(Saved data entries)
++++++
(** X13: the deletions that take an identifier as it is (a delivery
    policy, a device, the credentials of a device, a flow, a pipeline)
    make one request each: a DELETE, with the bearer token of the client
    and no payload, to the resource of that identifier under the base URL
    of their service; they settle as the backend does.  The realm and the
    identifier are plain path segments: neither is encoded. *)
Theorem deletions_by_identifier this (id : string) server log :
  URL.plain_segment (realm this) = true →
  URL.plain_segment id = true →
  let delete (base : URL.t) (segments : list string) : Request :=
    {| method := DELETE;
       url := URL.toString
                (URL.mk (URL.scheme base) (URL.authority base)
                   (URL.shorten (URL.path base)
                    ++ "v1" :: realm this :: segments)
                   None None);
       Authorization := "Bearer " +:+ token this;
       Content_Type := "application/json;charset=UTF-8";
       request_data := None |} in
  let settles (operation : Http unit) (r : Request) :=
    operation server log
    = (match server log r with
       | Resolved _ => Resolved ()
       | Rejected e => Rejected e
       end, log ++ [r]) in
  settles (deleteTriggerDeliveryPolicy this id)
          (delete (realmManagementApiUrl (urls this)) ["policies"; id])
  ∧ settles (deleteDevice this id)
            (delete (realmManagementApiUrl (urls this)) ["devices"; id])
  ∧ settles (wipeDeviceCredentials this id)
            (delete (pairingApiUrl (urls this)) ["agent"; "devices"; id])
  ∧ settles (deleteFlowInstance this id)
            (delete (flowApiUrl (urls this)) ["flows"; id])
  ∧ settles (deletePipeline this id)
            (delete (flowApiUrl (urls this)) ["pipelines"; id]).
Proof.
  intros Hrealm Hid delete settles. unfold settles, delete.
  unfold deleteTriggerDeliveryPolicy, deleteDevice, wipeDeviceCredentials,
    deleteFlowInstance, deletePipeline.
  rewrite !deleting_spec.
  assert (apiConfig.policy this (<["policyName" := id]> (config this))
          = URL.mk (URL.scheme (realmManagementApiUrl (urls this)))
              (URL.authority (realmManagementApiUrl (urls this)))
              (URL.shorten (URL.path (realmManagementApiUrl (urls this)))
               ++ ["v1"; realm this; "policies"; id]) None None) as ->.
  { unfold apiConfig.policy. resolve_entry. }
  assert (apiConfig.device this (<["deviceId" := id]> (config this))
          = URL.mk (URL.scheme (realmManagementApiUrl (urls this)))
              (URL.authority (realmManagementApiUrl (urls this)))
              (URL.shorten (URL.path (realmManagementApiUrl (urls this)))
               ++ ["v1"; realm this; "devices"; id]) None None) as ->.
  { unfold apiConfig.device. resolve_entry. }
  assert (apiConfig.deviceAgent this
            (<["realm" := realm this]> {[ "deviceId" := id ]})
          = URL.mk (URL.scheme (pairingApiUrl (urls this)))
              (URL.authority (pairingApiUrl (urls this)))
              (URL.shorten (URL.path (pairingApiUrl (urls this)))
               ++ ["v1"; realm this; "agent"; "devices"; id]) None None) as ->.
  { unfold apiConfig.deviceAgent. resolve_entry. }
  assert (apiConfig.flowInstance this (<["instanceName" := id]> (config this))
          = URL.mk (URL.scheme (flowApiUrl (urls this)))
              (URL.authority (flowApiUrl (urls this)))
              (URL.shorten (URL.path (flowApiUrl (urls this)))
               ++ ["v1"; realm this; "flows"; id]) None None) as ->.
  { unfold apiConfig.flowInstance. resolve_entry. }
  assert (apiConfig.pipelineSource this (<["pipelineId" := id]> (config this))
          = URL.mk (URL.scheme (flowApiUrl (urls this)))
              (URL.authority (flowApiUrl (urls this)))
              (URL.shorten (URL.path (flowApiUrl (urls this)))
               ++ ["v1"; realm this; "pipelines"; id]) None None) as ->.
  { unfold apiConfig.pipelineSource. resolve_entry. }
  unfold request, bearer, json, discard. done.
Qed.

(** X14: each health check makes one request: a GET, with the bearer
    token of the client and no payload, to [health] in place of the last
    path segment of the base URL of its service; it resolves exactly when
    the backend does.  The realm has no part in it. *)
Theorem health_checks this server log :
  let probe (base : URL.t) : Request :=
    {| method := GET;
       url := URL.toString
                (URL.mk (URL.scheme base) (URL.authority base)
                   (URL.shorten (URL.path base) ++ ["health"]) None None);
       Authorization := "Bearer " +:+ token this;
       Content_Type := "application/json;charset=UTF-8";
       request_data := None |} in
  let settles (operation : Http unit) (r : Request) :=
    operation server log
    = (match server log r with
       | Resolved _ => Resolved ()
       | Rejected e => Rejected e
       end, log ++ [r]) in
  settles (getRealmManagementHealth this)
          (probe (realmManagementApiUrl (urls this)))
  ∧ settles (getAppengineHealth this) (probe (appEngineApiUrl (urls this)))
  ∧ settles (getPairingHealth this) (probe (pairingApiUrl (urls this)))
  ∧ settles (getFlowHealth this) (probe (flowApiUrl (urls this))).
Proof.
  intros probe settles. unfold settles, probe.
  unfold getRealmManagementHealth, getAppengineHealth, getPairingHealth,
    getFlowHealth.
  rewrite !probing_spec.
  assert (∀ base params,
            astarteAPIurl [""; "health"] base [] params
            = URL.mk (URL.scheme base) (URL.authority base)
                (URL.shorten (URL.path base) ++ ["health"]) None None)
    as Hhealth.
  { intros base params. unfold astarteAPIurl.
    by apply (resolve_plain "health" [] base). }
  unfold apiConfig.realmManagementHealth, apiConfig.appengineHealth,
    apiConfig.pairingHealth, apiConfig.flowHealth.
  rewrite !Hhealth. unfold request, bearer, json, discard. done.
Qed.

(** X15: the template resolves its reference against the base URL as a
    link is resolved against a page: the last path segment of the base
    URL is replaced and its query is dropped.  A base URL written without
    a trailing slash loses its last segment. *)
Theorem astarteAPIurl_replaces_last_segment (strings keys : list string)
    (params : gmap string string) (base : URL.t)
    (directories : list string) (last first : string) (segments : list string) :
  URL.path base = directories ++ [last] →
  endpointUrl strings keys params = first +:+ URL.serialize_path segments →
  first ≠ "" →
  URL.plain_segment first = true →
  Forall (λ s, URL.plain_segment s = true) segments →
  astarteAPIurl strings base keys params
  = URL.mk (URL.scheme base) (URL.authority base)
      (directories ++ first :: segments) None None.
Proof.
  intros Hpath Hendpoint Hne Hfirst Hsegments. unfold astarteAPIurl.
  rewrite Hendpoint, resolve_plain by done.
  unfold URL.shorten. by rewrite Hpath, removelast_last.
Qed.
++++++
Copy all the lines from the data above that hold the word "intros".

OUTPUT FOR THIS TASK |
  intros Hrealm Hid delete settles. unfold settles, delete.
  intros probe settles. unfold settles, probe.
  { intros base params. unfold astarteAPIurl.
  intros Hpath Hendpoint Hne Hfirst Hsegments. unfold astarteAPIurl.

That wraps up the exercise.